Cedar Knolls, N.J.-based EKR gets Cardene I.V. (nicardipine hydrochloride), Cardene SR and new formulations of Cardene in development, as well as Retavase (reteplase) and the development product ularitide. In exchange, PDL will receive cash payments of $85 million at closing, up to an additional $85 million in development and sales milestones for the new Cardene formulations, as well as royalties on sales of the new Cardene formulations and ularitide.
The milestones include a $25 million payment upon FDA approval of a new formulation of Cardene, which PDL expects will occur before the November 2009 Cardene I.V. patent expiration. Also, PDL would receive two additional milestones of $30 million each if annual net product sales of the new Cardene formulations reach $80 million and $150 million. EKR also would pay PDL royalties of 10 percent and 5 percent on future net sales of the new Cardene formulations and ularitide, respectively.
PDL begin selling off parts of itself last fall during a tumultuous period that included an internal investigation of former CEO Mark McDade, who resigned after being cleared of alleged improper personal conduct and breach of fiduciary duty, and the discontinuation of its Phase III program for the monoclonal antibody Nuvion (visilizumab) due to insufficient efficacy and an inferior safety profile compared to intravenous steroids alone.
In August, Ophthotech Corp. picked up rights to develop volociximab, PDL's anti-angiogenic candidate, for use in age-related macular degeneration, and in December PDL sold rights to its marketed product, I.V. Busulfex, to Japanese firm Otsuka Pharmaceutical Co.

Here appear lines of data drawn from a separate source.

(* ===== verification/ExportImport.v ===== *)
(** * ExportImport: importing what was exported changes nothing

    What the reads of an export and of an import return, and that every item
    planned from the exported document finds the row it came from. *)

From S2P Require Import Prelude JsString JsTime Errors Models Store Calm MemStore Principal Manifest Restrictions Evidence Gateway GatewayFacts Destination Webhooks Configuration ConfigFacts Jobs Schedules Transfer TransferProps Demo.
From Stdlib Require Import ZArith Lia Ascii Sorting.Sorted.
Local Open Scope string_scope.
Local Open Scope Z_scope.

Lemma sortBy_id {A} (le : A -> A -> bool) l : Sorted (fun a b => le a b = true) l -> sortBy le l = l.
Proof.
  induction l as [|x l IH]; intros Hs; [reflexivity|]. apply Sorted_inv in Hs as [Hs Hx]. change (insertBy le x (sortBy le l) = x :: l). rewrite (IH Hs).
  destruct Hx as [|y l' E]; cbn; [reflexivity | now rewrite E].
Qed.

Lemma sortBy_idem l : sortBy String.leb (sortBy String.leb l) = sortBy String.leb l.
Proof. apply sortBy_id, sortBy_sorted. intros a b E. destruct (String.leb_total a b); congruence. Qed.

Lemma lastBy_unique {A} (key : A -> string) l a :
  a ∈ l -> (forall b, b ∈ l -> key b = key a -> b = a) -> lastBy key l (key a) = Some a.
Proof.
  intros Ha Hu. unfold lastBy. destruct (List.find _ (rev l)) as [b|] eqn:E.
  - apply find_some in E as [Hb E]. apply String.eqb_eq in E. f_equal. apply Hu; [|exact E].
    now apply list_elem_of_In, in_rev.
  - apply list_elem_of_In, in_rev in Ha. apply (find_none _ _ E) in Ha. now rewrite String.eqb_refl in Ha.
Qed.

Lemma lastBy_none {A} (key : A -> string) l name : (forall b, b ∈ l -> key b <> name) -> lastBy key l name = None.
Proof.
  intros Hn. unfold lastBy. destruct (List.find _ (rev l)) as [b|] eqn:E; [|reflexivity].
  apply find_some in E as [Hb E]. apply String.eqb_eq in E. destruct (Hn b); [|exact E]. now apply list_elem_of_In, in_rev.
Qed.

(** The one element of its kind is the one found. *)
Lemma find_only {A} (key : A -> string) l a :
  a ∈ l -> (forall b, b ∈ l -> key b = key a -> b = a) -> List.find (fun c => String.eqb (key c) (key a)) l = Some a.
Proof.
  intros Ha Hu. destruct (List.find _ l) as [b|] eqn:E.
  - apply find_some in E as [Hb E]. apply String.eqb_eq in E. f_equal. apply Hu; [now apply list_elem_of_In | exact E].
  - apply list_elem_of_In in Ha. apply (find_none _ _ E) in Ha. now rewrite String.eqb_refl in Ha.
Qed.

Section trip.
Context {DB : Type} `{FeltDBLaws DB}.
Variable g : ServiceGateway DB.
Variable declarations : list ConfigurationDeclaration.
Variable webhooks : option (WebhookPlatform DB * WebhookService DB).
Variable schedules : option (JobService DB * option (ServiceGateway DB)).
Variable localeLe : string -> string -> bool.
Variable VERSION : string.
Variable stringify : jsval -> string.
Variable jsonParse : string -> option jsval.
Variable stringOfValue : jsval -> string.
Variable foreignCode : exn -> option string.
Implicit Types w : World DB.

#[local] Abbreviation export := (exportConfiguration (Some g) declarations webhooks schedules localeLe VERSION).
#[local] Abbreviation import :=
  (importConfiguration (Some g) declarations webhooks schedules stringify jsonParse stringOfValue foreignCode).

(** Evidence apart, the same store. *)
Definition sameRows (db db' : DB) : Prop := forall V (c : coll V) k, cname c <> cname CEvidence -> peek c k db' = peek c k db.

Lemma sameRows_trans db1 db2 db3 : sameRows db1 db2 -> sameRows db2 db3 -> sameRows db1 db3.
Proof. intros A B V c k Hn. rewrite (B V c k Hn). now apply A. Qed.

Lemma enumerates_same {V} (c : coll V) p db db' l :
  cname c <> cname CEvidence -> sameRows db db' -> enumerates c p db' l -> enumerates c p db l.
Proof. intros Hn Hs Hl. eapply enumerates_frame; [exact Hl|]. intros k. now apply Hs. Qed.

(** An operation that only reads, from a store with the rows of [db]. *)
Definition reads {A} (m : M DB A) (db : DB) (Q : A -> Prop) : Prop :=
  forall w, calm w -> sameRows db (w_db w) ->
    wp m (fun o w' => calm w' /\ sameRows db (w_db w') /\ match o with Ok a => Q a | Throw _ => True end) w.

Lemma reads_bind {A B} (m : M DB A) (k : A -> M DB B) db Q R :
  reads m db Q -> (forall a, Q a -> reads (k a) db R) -> reads (m ≫= k) db R.
Proof.
  intros Hm Hk w Hc Hs. apply wp_bind. eapply wp_mono; [now apply Hm|]. intros [a|e] w' (Hc' & Hs' & Ha); [now apply Hk | auto].
Qed.

Lemma reads_ret {A} (a : A) db (Q : A -> Prop) : Q a -> reads (mret a) db Q.
Proof. intros Ha w Hc Hs. apply wp_ret. auto. Qed.

Lemma reads_outcome {A} (o : outcome A) db (Q : A -> Prop) : (forall a, o = Ok a -> Q a) -> reads (ofOutcome o) db Q.
Proof. intros Ho w Hc Hs. unfold wp, ofOutcome. cbn. split; [exact Hc|]. split; [exact Hs|]. destruct o; auto. Qed.

Lemma reads_mono {A} (m : M DB A) db (Q R : A -> Prop) : reads m db Q -> (forall a, Q a -> R a) -> reads m db R.
Proof.
  intros Hm Hi w Hc Hs. eapply wp_mono; [now apply Hm|]. intros o w' (Hc' & Hs' & Ha). destruct o; auto.
Qed.

(** The effect of such an operation leaves the world as it is. *)
Definition peeks {A} (m : M DB A) (db : DB) (Q : A -> Prop) : Prop :=
  forall w, calm w -> sameRows db (w_db w) -> wp m (fun o w' => w' = w /\ match o with Ok a => Q a | Throw _ => True end) w.

Lemma peeks_find {V A} (c : coll V) p (k : list V -> M DB A) db Q :
  cname c <> cname CEvidence -> (forall l, enumerates c p db l -> peeks (k l) db Q) -> peeks (find c p ≫= k) db Q.
Proof.
  intros Hn Hk w Hc Hs. apply wp_bind, wpc_find; [exact Hc|]. intros l Hl. apply Hk; [|exact Hc | exact Hs].
  eapply enumerates_same; eassumption.
Qed.

Lemma peeks_ret {A} (a : A) db (Q : A -> Prop) : Q a -> peeks (mret a) db Q.
Proof. intros Ha w Hc Hs. apply wp_ret. auto. Qed.

(** Under a quiet host the gateway adds evidence to the reading. *)
Lemma reads_execute {T} (gw : ServiceGateway DB) name caller r options (effect : ServiceExecutionContext -> EffectTools -> M DB T) db Q :
  hostQuiet gw -> (forall x tools, x_application x = g_application gw -> peeks (effect x tools) db Q) ->
  reads (execute gw name caller r options effect) db Q.
Proof.
  intros Hhost Heffect w Hc Hs.
  eapply wp_mono; [apply (execute_effect gw name caller r options effect
    (fun _ o w2 => sameRows db (w_db w2) /\ match o with Ok a => Q a | Throw _ => True end)); [exact Hc | exact Hhost|]|].
  - intros rid c p x id st w1 Hi Hc1 [Hl1 Hf1] _.
    assert (sameRows db (w_db w1)) as Hs1 by (eapply sameRows_trans; [exact Hs|]; intros V c' k Hn; now apply Hf1).
    eapply wp_mono; [apply (Heffect x _ (is_application _ _ _ _ _ _ _ _ Hi) w1 Hc1 Hs1)|].
    intros o w2 [-> HQ]. split; [exact Hc1|]. split; [reflexivity|]. split; [reflexivity|]. auto.
  - intros o w' (Hc' & _ & [(e & -> & Hd)|(rid & c & p & x & w2 & _ & (Hs2 & HQ) & [_ Hf])]).
    + split; [exact Hc'|]. split; [|exact I]. eapply sameRows_trans; [exact Hs|]. intros V c k Hn.
      now apply (onlyRefusal_frame _ _ Hd).
    + split; [exact Hc'|]. split; [|exact HQ]. eapply sameRows_trans; [exact Hs2|]. intros V c' k Hn. now apply Hf.
Qed.

(** ** What the reads return *)

Variable p : VerifiedPrincipal.

Definition ownedScope (env : ConfigurationEnvironment) : ConfigurationScope := mkScope (vp_tenantId p) (g_application g) env.

Definition storedVariable (env : ConfigurationEnvironment) (db : DB) (v : ConfigurationVariable) : Prop :=
  exists k, peek CVariables k db = Some v /\ cv_scope v = ownedScope env.

Definition storedBinding (env : ConfigurationEnvironment) (db : DB) (b : ConfigurationSecret) : Prop :=
  exists k, peek CBindings k db = Some b /\ cb_scope b = ownedScope env.

(** The active endpoints, and the enabled schedules, of the tenant and application. *)
Definition storedEndpoint (db : DB) (e : WebhookEndpoint) : Prop :=
  exists k, peek CEndpoints k db = Some e /\ we_tenantId e = vp_tenantId p /\
    we_applicationId e = Some (g_application g) /\ isActive e = true.

Definition storedSchedule (db : DB) (s : JobSchedule) : Prop :=
  exists k, peek CSchedules k db = Some s /\ s_tenantId s = vp_tenantId p /\
    s_applicationId s = Some (g_application g) /\ s_enabled s = true.

Record seenList (env : ConfigurationEnvironment) (db : DB) (l : ConfigurationList) : Prop := mkSeenList {
  seen_variables : forall v, v ∈ li_variables l <-> exists r, storedVariable env db r /\ v = variableView r;
  seen_secrets : forall b, b ∈ li_secrets l <-> exists r, storedBinding env db r /\ b = secretView r }.

Lemma own_environment env : own (Some g) (environmentScope env []) (CVerified p) = Ok (g, p, ownedScope env).
Proof. now destruct env. Qed.

Lemma reads_list env db :
  hostQuiet g -> reads (listConfiguration (Some g) declarations (environmentScope env []) (CVerified p)) db (seenList env db).
Proof.
  intros Hhost. unfold listConfiguration. rewrite own_environment.
  apply (reads_bind _ _ _ (fun a => a = (g, p, ownedScope env))); [apply reads_outcome; now intros a [= <-]|].
  intros a ->. apply reads_execute; [exact Hhost|]. intros x tools _. unfold listVariables, listSecrets.
  apply peeks_find; [discriminate|]. intros vs Hv. apply peeks_find; [discriminate|]. intros bs Hb. apply peeks_ret.
  split; intros y; cbn; rewrite list_elem_of_In, in_map_iff; split.
  - intros (r & <- & Hr). apply list_elem_of_In, (enumerates_in _ _ _ _ _ Hv) in Hr as (k & Hk & Hs%bool_decide_eq_true).
    exists r. split; [exists k; auto | reflexivity].
  - intros (r & (k & Hk & Hs) & ->). exists r. split; [reflexivity|]. apply list_elem_of_In, (enumerates_in _ _ _ _ _ Hv).
    exists k. split; [exact Hk | now apply bool_decide_eq_true].
  - intros (r & <- & Hr). apply list_elem_of_In, (enumerates_in _ _ _ _ _ Hb) in Hr as (k & Hk & Hs%bool_decide_eq_true).
    exists r. split; [exists k; auto | reflexivity].
  - intros (r & (k & Hk & Hs) & ->). exists r. split; [reflexivity|]. apply list_elem_of_In, (enumerates_in _ _ _ _ _ Hb).
    exists k. split; [exact Hk | now apply bool_decide_eq_true].
Qed.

Ltd. for $200 million in cash. (See BioWorld Today, Dec. 18, 2007.)
And the Fremont, Calif.-based PDL isn't done. Interim CEO L. Patrick Gage stated in a press release that the company will continue to explore alternatives for the remaining assets, including the royalty stream and the biotech R&D and manufacturing assets.
EKR, a specialty pharma founded in 2005, said it expects to hire a number of PDL's commercial employees to support its expanded portfolio. The company said it will focus all development efforts on the launch of the new Cardene formulations and will not pursue additional development in the pediatric population.

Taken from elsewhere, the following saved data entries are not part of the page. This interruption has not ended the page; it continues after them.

(* ===== verification/IntelligenceProps.v ===== *)
(** * IntelligenceProps: the properties of the intelligence configuration

    What a scope has configured is a [Setting]: the text of its selection and
    the reference of its credential.  Every operation is a step on settings
    ([specIntelligence]), and a credential stays with the provider and
    endpoint it was handed over for. *)

From S2P Require Import Prelude JsString Encoding Json JsTime Errors Models Store Calm MemStore Principal Manifest Evidence Gateway GatewayFacts Destination Configuration ConfigFacts ConfigProps Intelligence Demo.
From Stdlib Require Import ZArith Lia Ascii.
Local Open Scope string_scope.
Local Open Scope Z_scope.

(** ** One record of a name per scope *)

(** [f] with the value at [s] replaced. *)
Definition fset {A} (s : ConfigurationScope) (a : A) (f : ConfigurationScope -> A) : ConfigurationScope -> A :=
  fun s' => if bool_decide (s' = s) then a else f s'.

Lemma fset_same {A} s (a : A) f : fset s a f s = a.
Proof. unfold fset. now rewrite bool_decide_eq_true_2. Qed.

Lemma fset_other {A} s s' (a : A) f : s' <> s -> fset s a f s' = f s'.
Proof. intros Hn. unfold fset. now rewrite bool_decide_eq_false_2. Qed.

Section slots.
Context {DB : Type} `{FeltDBLaws DB}.
Context {V : Type} (c : coll V) (idOf : V -> string) (scopeOf : V -> ConfigurationScope) (named : V -> bool) (content : V -> string).

(** The named records of [c]: under their own keys, at most one in a scope,
    with the contents [f]. *)
Definition slots (f : ConfigurationScope -> option string) (db : DB) : Prop :=
  (forall k x, peek c k db = Some x -> idOf x = k) /\
  (forall k x k' x', peek c k db = Some x -> peek c k' db = Some x' -> named x = true -> named x' = true ->
     scopeOf x = scopeOf x' -> k = k') /\
  forall s, match f s with
            | Some t => exists k x, peek c k db = Some x /\ named x = true /\ scopeOf x = s /\ content x = t
            | None => forall k x, peek c k db = Some x -> named x = true -> scopeOf x <> s
            end.

Lemma slots_frame f db db' : (forall k, peek c k db' = peek c k db) -> slots f db -> slots f db'.
Proof.
  intros Hf (A & B & C). split; [intros k x; rewrite Hf; apply A|].
  split; [intros k x k' x'; rewrite !Hf; apply B|]. intros s. specialize (C s). destruct (f s).
  - destruct C as (k & x & Hk & Hx). exists k, x. now rewrite Hf.
  - intros k x. rewrite Hf. apply C.
Qed.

Cardene I.V., approved for the short-term treatment of hypertension when oral therapy is not feasible or desirable, is the only intravenous calcium channel blocker (calcium ion influx inhibitor) for that indication. Cardene I.V. plus Cardene SR net product sales for the 12 months ended Sept. 30, 2007, were $143.9 million.
Retavase is a fibrinolytic agent that was approved for the management of acute myocardial infarction in adults for the improvement of ventricular function following AMI, the reduction of the congestive heart failure and the reduction of mortality associated with AMI. Retavase net product sales for the 12 months ended Sept. 30, 2007, were $21.6 million.
Ularitide is a synthetic form of urodilatin, a naturally occurring human natriuretic peptide involved in regulating blood pressure and the excretion of water and sodium from the kidneys. It is in Phase II development as a potential treatment for patients with acute decompensated heart failure.
The deal drew a negative response from Joel Sendek, of Lazard Capital Markets. He called the transaction "disappointing, given that the $85 million in cash, due at closing, represents less than 1x our 2007 sales estimate for Cardene I.V. of $152 million. Furthermore, the transaction includes Retavase, for which we model sales of $17.3 million in 2007, and Phase II drug ularitide."
He maintained a "buy" rating but dropped the target price from $25 to $21.
The transaction has been approved by the boards of directors of both companies and is expected to close during the first quarter of 2008. EKR's equity financing for the transaction is being led by MPM Capital and LLR Partners. Also participating are existing EKR investors Quaker BioVentures and Garden State Life Sciences Venture Fund managed by Quaker, plus NewSpring Capital and ESP Equity Partners. As part of the transaction, Steven St. Peter of MPM and Scott Perricelli of LLR will join the EKR board.
Shares of PDL (NASDAQ:PDLI) fell 5.6 percent Tuesday, or 85 cents, to close at $14.23.